# Work to be completed
Show each line of the records in which the word "string" occurs.

# Provided records
Record Metrics := mkMetrics {
  PublishedCount : Z;
  ConsumedCount : Z;
  met_PublishRate : spec_float;
  met_ConsumeRate : spec_float;
  lastPublished : Z;
  lastConsumed : Z;
  lastUpdate : Z
}.

(** The goroutines that were started, oldest first. *)
Inductive goroutine := GPublish (p : nat) | GConsume (c : nat).

(** [manager] is the list of a [ConnectionManager]; its other fields point to
    [config] and [metrics]. *)
Record load := mkLoad {
  config : Config;
  metrics : Metrics;
  manager : option (list nat);
  connections : gmap nat Connection;
  publishers : gmap nat Publisher;
  consumers : gmap nat Consumer;
  next : nat;
  goroutines : list goroutine;
  cancelled : bool
}.

Definition set_config (v : Config) (l : load) : load :=
  let 'mkLoad _ b c d e f g h i := l in mkLoad v b c d e f g h i.
Definition set_metrics (v : Metrics) (l : load) : load :=
  let 'mkLoad a _ c d e f g h i := l in mkLoad a v c d e f g h i.
Definition set_manager (v : option (list nat)) (l : load) : load :=
  let 'mkLoad a b _ d e f g h i := l in mkLoad a b v d e f g h i.
Definition set_connections (v : gmap nat Connection) (l : load) : load :=
  let 'mkLoad a b c _ e f g h i := l in mkLoad a b c v e f g h i.
Definition set_publishers (v : gmap nat Publisher) (l : load) : load :=
  let 'mkLoad a b c d _ f g h i := l in mkLoad a b c d v f g h i.
Definition set_consumers (v : gmap nat Consumer) (l : load) : load :=
  let 'mkLoad a b c d e _ g h i := l in mkLoad a b c d e v g h i.
Definition set_next (v : nat) (l : load) : load :=
  let 'mkLoad a b c d e f _ h i := l in mkLoad a b c d e f v h i.
Definition set_goroutines (v : list goroutine) (l : load) : load :=
  let 'mkLoad a b c d e f g _ i := l in mkLoad a b c d e f g v i.
Definition set_cancelled (v : bool) (l : load) : load :=
  let 'mkLoad a b c d e f g h _ := l in mkLoad a b c d e f g h v.

(** ** The outside *)

(** The stream a publisher publishes on, the one it declares its source with,
    and the one of a consumer. *)
Inductive stream_id := SPublish (p : nat) | SDeclare (p : nat) | SConsume (c : nat).

Inductive arke_call :=
  | LReadFile (path : string)
  | LWriteFile (path data : string)
  | LNewUUID
  | LNow
  | LGrpcClient (address : string) (tls : bool)
  | LGrpcClose (c : nat)
  | LConnect (t : ConnectionType) (c : nat) (cfg : ConnectionConfiguration)
  | LDisconnect (t : ConnectionType) (c : nat)
  | LOpen (s : stream_id)
  | LSendMessage (p : nat) (m : Message)
  | LRecvResponse (p : nat)
  | LPublishOne (p : nat) (m : Message)
  | LSendConsume (s : stream_id) (m : Consume)
  | LRecvConsume (s : stream_id)
  | LCloseSend (s : stream_id).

# Response to this task
  | LReadFile (path : string)
  | LWriteFile (path data : string)
  | LGrpcClient (address : string) (tls : bool)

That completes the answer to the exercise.